While trying to find the previously mentioned study, I came across this one. Memorial Sloan Kettering Cancer Center wrote this piece, “Fecal Transplants Boost Helpful Microbiota for Stem Cell Transplant Patients”. Basically, if you don’t want to read it, people who had a more diverse micro biome recovered better. It also said people who had an allogeneic bone marrow transplant (donor stem cells), and had a fecal transplant, didn’t suffer as much of graft vs host disease.

That’s huge!

I actually had a chair next to a guy one day at Stanford, who had graft vs host disease from an allogeneic transplant. As I mentioned, they only have “privacy curtains” between the chairs, that don’t really provide much privacy. I saw the guy’s pictures of his rash. I went back to the apartment that day and read up on graft vs host. I could tell he had it severe, and his odds of being alive in the next six months we’re not very high.

Would a fecal transplant from himself, collected prior, saved his life? Possibly. If it was an option for myself, although I did well, and I had an autologous transplant, I would have given it a shot just to increase my odds.

Health tree for Myeloma, a really great resource if you are affected by myeloma, wrote a few posts on gut bacteria and better myeloma outcomes. I think they are worth a read. Your gut bacteria and responses to multiple myeloma treatment and Myeloma and the microbiome the proven connection.

Sometimes, I wonder whether a drug works for you or not, or how well it works for you depends on your bacteria in your gut? Chemotherapy eventually is no longer effective for you and they have to switch to another kind. Is that because your body/cancer just got used to the chemo? Or is it because the bacteria in your gut that helps process it is no longer viable or around? It would be a fascinating study.

But I don’t believe it’s as simple as popping in a bunch of probiotics.

“Take this pill, with 6 ka-gillion beneficial bacteria per pill, and all your woes will be cured!”
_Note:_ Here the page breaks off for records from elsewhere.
(** Run through a monadic body: the hint database supplies the specification
    of the action at its head. *)
Ltac sound_next :=
  lazymatch goal with
  | |- sound _ (_ ≫= _) _ => eapply sound_seq; [solve [eauto with sound]|cbn beta; intros ? ?]
  | |- sound _ (throw _) _ => apply sound_throw
  | |- sound _ (mret _) _ => apply sound_done; [try lia|try done]
  | |- sound _ (if ?b then _ else _) _ => let E := fresh "E" in destruct b eqn:E
  | |- sound _ (match ?b with _ => _ end) _ => destruct b
  end.
Ltac sound_run := repeat sound_next.

Lemma peek_u8_sound : sound 0 peek_u8 is_u8.
Proof.
  apply sound_stay. intros r Hr. eexists. split; [done|].
  destruct (slice_nth _ _) eqn:E; cbn; [|done]. split; [done|].
  intros a [= ->]. by eapply slice_nth_ok; [apply Hr|].
Qed.

Lemma read_u8_run r b :
  reader_ok r → slice_nth (r_bytes r) (pos r) = Some b →
  read_u8 r = (Ok b, set_pos (pos r + 1) r).
Proof.
  intros (?&?&?) Hb. unfold read_u8, peek_u8. st_run. rewrite Hb. st_run.
  rewrite arith_in by (unfold USIZE_MAX, U64_MAX, I64_MAX in *; lia). by st_run.
Qed.

Lemma read_u8_missing r :
  slice_nth (r_bytes r) (pos r) = None → read_u8 r = (Err (TtcDecode "missing u8"), r).
Proof. intros Hb. unfold read_u8, peek_u8. st_run. by rewrite Hb. Qed.

Lemma read_u8_sound : sound 1 read_u8 is_u8.
Proof.
  intros r Hr. destruct (slice_nth (r_bytes r) (pos r)) as [b|] eqn:E.
  - rewrite (read_u8_run r b) by done. cbn. apply slice_nth_some in E as E'.
    destruct Hr as (Hb&?&?). split; [done|]. split; [repeat split; cbn; lia|].
    intros a [= <-]. split; [by eapply slice_nth_ok|lia].
  - rewrite read_u8_missing by done. cbn. split; [done|]. split; [by apply advances_refl|done].
Qed.

Lemma read_raw_sound len : 0 <= len → sound len (read_raw len) (λ b, bytes_ok b ∧ Zlen b = len).
Proof.
  intros Hlen r Hr. unfold read_raw. st_run.
  pose proof (check_returns "response_bytes" len (max_response_bytes (limits r))) as Hc.
  unfold check_response_bytes. destruct (check _ _ _) as [[]|e| |]; try done; cbn;
    [|split; [done|]; split; [by apply advances_refl|done]].
  destruct (try_range _ _ _) as [e|] eqn:Et; st_run;
    [|cbn; split; [done|]; split; [by apply advances_refl|done]].
  apply try_range_some in Et as [-> ?].
  destruct (slice_get _ _ _) as [s|] eqn:Es; st_run;
    [|cbn; split; [done|]; split; [by apply advances_refl|done]].
  pose proof (slice_get_some _ _ _ _ Es) as (?&?&_&?). destruct Hr as (Hb&?&?).
  cbn. split; [done|]. split; [repeat split; cbn; lia|].
  intros a [= <-]. split; [split; [by eapply slice_get_ok|lia]|cbn; lia].
Qed.

Lemma to_array_sound n b e (Q : bytes → Prop) :
  Q b → sound 0 (lift (to_array n b e)) (λ a, Q a ∧ Zlen a = n).
Proof.
  intros HQ. unfold to_array. destruct (Z.eqb_spec (Zlen b) n).
  - apply sound_lift; [done|]. by intros a [= <-].
  - apply sound_lift; done.
Qed.

Lemma check_sound l observed maximum :
  sound 0 (lift (check l observed maximum)) (λ _, observed <= maximum).
Proof. apply sound_lift; [apply check_returns|]. intros [] H. by apply check_inv in H. Qed.

Lemma ok_or_range_sound lo hi z e :
  sound 0 (lift (ok_or (try_range lo hi z) e)) (λ a, a = z ∧ lo <= z <= hi).
Proof.
  apply sound_lift; [by destruct (try_range _ _ _)|].
  destruct (try_range _ _ _) eqn:E; [|discriminate]. intros a [= <-].
  by apply try_range_some in E.
Qed.

#[export] Hint Resolve read_u8_sound sound_gets check_sound ok_or_range_sound : sound.
#[export] Hint Unfold check_response_bytes check_lob_chunks : sound.
#[export] Hint Extern 2 (sound _ (read_raw _) _) => apply read_raw_sound; lia : sound.

Lemma be_array_range n b :
  bytes_ok b → Zlen b = n → 0 <= from_be_bytes b < 256 ^ n.
Proof. intros Hb <-. by apply from_be_bytes_range. Qed.

Lemma read_u16be_sound : sound 2 read_u16be (λ v, 0 <= v <= U16_MAX).
Proof.
  unfold read_u16be. sound_next. destruct H as [Hb Hl].
  eapply sound_seq; [by apply (to_array_sound _ _ _ bytes_ok)|]. intros b [Hb' Hl'].
  apply sound_done; [lia|]. pose proof (be_array_range 2 b Hb' Hl'). unfold U16_MAX. lia.
Qed.

Lemma read_u32be_sound : sound 4 read_u32be (λ v, 0 <= v <= U32_MAX).
Proof.
  unfold read_u32be. sound_next. destruct H as [Hb Hl].
  eapply sound_seq; [by apply (to_array_sound _ _ _ bytes_ok)|]. intros b [Hb' Hl'].
  apply sound_done; [lia|]. pose proof (be_array_range 4 b Hb' Hl'). unfold U32_MAX. lia.
Qed.

Lemma read_u16le_sound : sound 2 read_u16le (λ v, 0 <= v <= U16_MAX).
Proof.
  unfold read_u16le. sound_next. destruct H as [Hb Hl].
  eapply sound_seq; [by apply (to_array_sound _ _ _ bytes_ok)|]. intros b [Hb' Hl'].
  apply sound_done; [lia|]. pose proof (from_le_bytes_range b Hb') as Hr.
  fold (Zlen b) in Hr. rewrite Hl' in Hr. unfold U16_MAX. lia.
Qed.
#[export] Hint Resolve read_u16be_sound read_u32be_sound read_u16le_sound : sound.

Lemma read_i8_sound : sound 1 read_i8 (λ v, -128 <= v <= 127).
Proof.
  unfold read_i8. sound_run. pose proof (as_i_range 8 a). lia.
Qed.

Lemma read_ub2_sound : sound 1 read_ub2 (λ v, 0 <= v <= U16_MAX).
Proof.
  unfold read_ub2. sound_run.
  - eapply sound_weaken; [| |apply read_u8_sound]; [lia|]. unfold is_u8, U16_MAX. lia.
  - eapply sound_weaken; [| |apply read_u16be_sound]; [lia|]. done.
Qed.

(** The accumulated value of at most [n] bytes, with the shift width [w]. *)
Lemma be_accumulate_range w n b :
  bytes_ok b → Zlen b <= n → 256 ^ n <= 2 ^ w → 0 <= be_accumulate w b < 256 ^ n.
Proof.
  intros Hb Hl Hw. pose proof (Zlen_nonneg b).
  assert (256 ^ Zlen b <= 256 ^ n) by (apply Z.pow_le_mono_r; lia).
  rewrite be_accumulate_spec by (done || lia).
  pose proof (from_be_bytes_range b Hb). unfold Zlen in *. lia.
Qed.

Lemma read_ub4_sound : sound 1 read_ub4 (λ v, 0 <= v <= U32_MAX).
Proof.
  unfold read_ub4. sound_next. sound_next; [sound_run; unfold U32_MAX; lia|].
  sound_next; [sound_run|]. unfold is_u8 in *. sound_run.
  destruct H0 as [Hb Hl]. pose proof (be_accumulate_range 32 4 a0 Hb).
  change (256 ^ 4) with (2 ^ 32) in *. unfold U32_MAX. lia.
Qed.

Lemma read_ub8_sound : sound 1 read_ub8 (λ v, 0 <= v <= U64_MAX).
Proof.
  unfold read_ub8. sound_next. sound_next; [sound_run; unfold U64_MAX; lia|].
  sound_next; [sound_run|]. unfold is_u8 in *. sound_run.
  destruct H0 as [Hb Hl]. pose proof (be_accumulate_range 64 8 a0 Hb).
  change (256 ^ 8) with (2 ^ 64) in *. unfold U64_MAX. lia.
Qed.

Lemma land_127_nonneg b : 0 <= Z.land b 127.
Proof. apply Z.land_nonneg. lia. Qed.

Lemma read_sb4_sound : sound 1 read_sb4 (λ v, I32_MIN <= v <= I32_MAX).
Proof.
  unfold read_sb4, I32_MIN, I32_MAX. sound_next. pose proof (land_127_nonneg a).
  sound_run; try lia.
  unfold wrapping_neg. pose proof (as_i_range 32 (be_accumulate 32 a0)).
  pose proof (as_i_range 32 (- as_i 32 (be_accumulate 32 a0))). case_match; lia.
Qed.

Lemma read_sb8_sound : sound 1 read_sb8 (λ v, I64_MIN <= v <= I64_MAX).
Proof.
  unfold read_sb8, I64_MIN, I64_MAX. sound_next. pose proof (land_127_nonneg a).
  sound_run; try lia.
  unfold wrapping_neg. pose proof (as_i_range 64 (be_accumulate 64 a0)).
  pose proof (as_i_range 64 (- as_i 64 (be_accumulate 64 a0))). case_match; lia.
Qed.
#[export] Hint Resolve read_ub2_sound read_ub4_sound read_ub8_sound read_sb4_sound
  read_sb8_sound read_i8_sound : sound.

(** ** The chunk loops

    Their fuel is tied to the cursor, so they are specified at one cursor. *)
Definition sound_at {A} (r : TtcReader) (n : Z) (m : ReaderM A) (Q : A → Prop) : Prop :=
  returns (m r).1 ∧ advances r (m r).2 ∧
  ∀ a, (m r).1 = Ok a → Q a ∧ pos r + n <= pos (m r).2.

Lemma sound_at_seq {A B} r n n1 (m : ReaderM A) (f : A → ReaderM B) P (Q : B → Prop) :
  sound_at r n1 m P →
  (∀ a r', advances r r' → pos r + n1 <= pos r' → P a → sound_at r' (n - n1) (f a) Q) →
  sound_at r n (m ≫= f) Q.
Proof.
  intros (Hret&Hadv&Hok) Hf. unfold sound_at. rewrite st_bindE.
  destruct (m r) as [[a|e| |] r1]; cbn in Hret, Hadv, Hok |- *; try done.
  destruct (Hok a eq_refl) as [HP Hn].
  destruct (Hf a r1 Hadv Hn HP) as (?&?&Hok2).
  split; [done|]. split; [by eapply advances_trans|].
  intros b [HQ ?]%Hok2. split; [done|lia].
Qed.

Lemma chunk_guards_inv l n t c :
  returns (chunk_guards l n t c) ∧
  ∀ g, chunk_guards l n t c = Ok g →
    g = (n + 1, c, t + c) ∧ n + 1 <= max_lob_chunks l ∧ t + c <= max_response_bytes l ∧
    0 <= c <= USIZE_MAX ∧ 0 <= n + 1 <= USIZE_MAX ∧ 0 <= t + c <= USIZE_MAX.
Proof.
  unfold chunk_guards, check_lob_chunks, check_response_bytes, check.
  destruct (try_range 0 USIZE_MAX (n + 1)) eqn:E1; st_run; [|done].
  apply try_range_some in E1 as [-> ?].
  destruct (Z.leb_spec (n + 1) (max_lob_chunks l)); st_run; [|done].
  destruct (try_range 0 USIZE_MAX c) eqn:E2; st_run; [|done].
  apply try_range_some in E2 as [-> ?].
  destruct (try_range 0 USIZE_MAX (t + c)) eqn:E3; st_run; [|done].
  apply try_range_some in E3 as [-> ?].
  destruct (Z.leb_spec (t + c) (max_response_bytes l)); st_run; [|done].
  split; [done|]. by intros g [= <-].
Qed.

Lemma sound_at_gets {A B} r n (f : TtcReader → A) (k : A → ReaderM B) Q :
  sound_at r n (k (f r)) Q → sound_at r n (gets f ≫= k) Q.
Proof. done. Qed.

Lemma sound_at_lift {A B} r n (x : Res A) (k : A → ReaderM B) Q :
  reader_ok r → returns x → (∀ a, x = Ok a → sound_at r n (k a) Q) →
  sound_at r n (lift x ≫= k) Q.
Proof.
  intros Hr Hx Hk. unfold sound_at. st_run. destruct x as [a|e| |]; try done; [by apply Hk|].
  cbn. split; [done|]. split; [by apply advances_refl|done].
Qed.

Lemma remaining_eq r : reader_ok r → remaining r = Zlen (r_bytes r) - pos r.
Proof. intros (?&?&?). unfold remaining, sat_sub. lia. Qed.

(** The bound every chunked value obeys: the bytes gathered so far plus what
    the accepted chunks add, never above [max_response_bytes]. *)
Lemma read_chunks_sound fuel : ∀ r out n t,
  reader_ok r → remaining r < Z.of_nat fuel → bytes_ok out → Zlen out = t →
  t <= max_response_bytes (limits r) →
  sound_at r 1 (read_chunks fuel out n t)
    (λ b, bytes_ok b ∧ Zlen b <= max_response_bytes (limits r)).
Proof.
  induction fuel as [|fuel IH]; intros r out n t Hr Hfuel Hout Ht Hmax.
  { unfold remaining, sat_sub in Hfuel. lia. }
  cbn [read_chunks]. eapply sound_at_seq; [by apply read_ub4_sound|].
  intros c r1 Hadv1 Hp1 Hc. pose proof (advances_ok _ _ Hr Hadv1) as Hr1.
  destruct (Z.eqb_spec c 0).
  { apply sound_done; [lia| |done]. split; [done|lia]. }
  apply sound_at_gets. destruct (chunk_guards_inv (limits r1) n t c) as [Hg1 Hg2].
  apply sound_at_lift; [done..|]. intros g (->&?&?&?&?&?)%Hg2.
  eapply sound_at_seq; [apply read_raw_sound; [lia|done]|].
  intros b r2 Hadv2 Hp2 [Hb Hbl]. pose proof (advances_ok _ _ Hr1 Hadv2) as Hr2.
  pose proof (remaining_eq r Hr). pose proof (remaining_eq r2 Hr2).
  destruct Hadv1 as (Hb1&Hl1&?), Hadv2 as (Hb2&Hl2&?).
  destruct (IH r2 (out ++ b) (n + 1) (t + c)) as (?&?&Hok); try done.
  - rewrite Hb2, Hb1 in *. lia.
  - by apply Forall_app.
  - rewrite Zlen_app. lia.
  - by rewrite Hl2.
  - split; [done|]. split; [done|]. intros a [[? ?] ?]%Hok.
    rewrite Hl2, Hl1 in *. split; [done|lia].
Qed.

Lemma loop_fuel_enough r : reader_ok r → remaining r < Z.of_nat (loop_fuel r).
Proof. intros Hr. rewrite remaining_eq by done. destruct Hr. unfold loop_fuel, Zlen. lia. Qed.

Lemma sound_from_at {A} n (m : ReaderM A) Q :
  (∀ r, reader_ok r → sound_at r n m Q) → sound n m Q.
Proof. done. Qed.

Lemma sound_to_at {A} r n (m : ReaderM A) Q : reader_ok r → sound n m Q → sound_at r n m Q.
Proof. intros Hr Hm. by apply Hm. Qed.

Lemma read_bytes_sound_at r :
  reader_ok r → 0 <= max_response_bytes (limits r) →
  sound_at r 1 read_bytes
    (λ o, ∀ b, o = Some b → bytes_ok b ∧ Zlen b <= max_response_bytes (limits r)).
Proof.
  intros Hr Hm. unfold read_bytes. eapply sound_at_seq; [by apply read_u8_sound|].
  intros len r1 Hadv Hp Hlen. pose proof (advances_ok _ _ Hr Hadv) as Hr1.
  assert (limits r1 = limits r) as Hl by apply Hadv.
  destruct (len =? TNS_LONG_LENGTH_INDICATOR).
  - apply sound_at_gets.
    eapply sound_at_seq; [apply read_chunks_sound;
      [done|by apply loop_fuel_enough|constructor|done|by rewrite Hl]|].
    intros b r2 Hadv2 ? [? ?]. apply sound_done; [lia| |by eapply advances_ok].
    intros ? [= <-]. by rewrite <- Hl.
  - destruct (_ || _).
    { by apply sound_done. }
    apply sound_at_gets. apply sound_at_lift; [done|apply check_returns|].
    intros [] Hc%check_inv. unfold is_u8 in Hlen.
    eapply sound_at_seq; [apply read_raw_sound; [lia|done]|].
    intros b r2 Hadv2 ? [? ?]. apply sound_done; [lia| |by eapply advances_ok].
    intros ? [= <-]. split; [done|]. rewrite <- Hl. lia.
Qed.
I believe you can have too much of certain types of good bacteria in you as well. I also feel, a hunch, there are things like micro bacteria, like micro nutrients, that are supposed to exist in your gut. Too much of any bacteria including good ones, don’t leave room for the lesser bacteria.

I don’t know about you, but my neutrophils are high enough, so I’m going to keep imputing good bacteria from probiotic sources such as yogurt, sauerkraut, beet kvass and whatever else I come across (diversity!) and pop an occasional probiotic pill. Couple that with continuing to eat lots of vegetables for the bacteria to thrive, let’s see what can happen. The bacteria battle is constantly happening within me, between the killing (chemo) and the replenishing.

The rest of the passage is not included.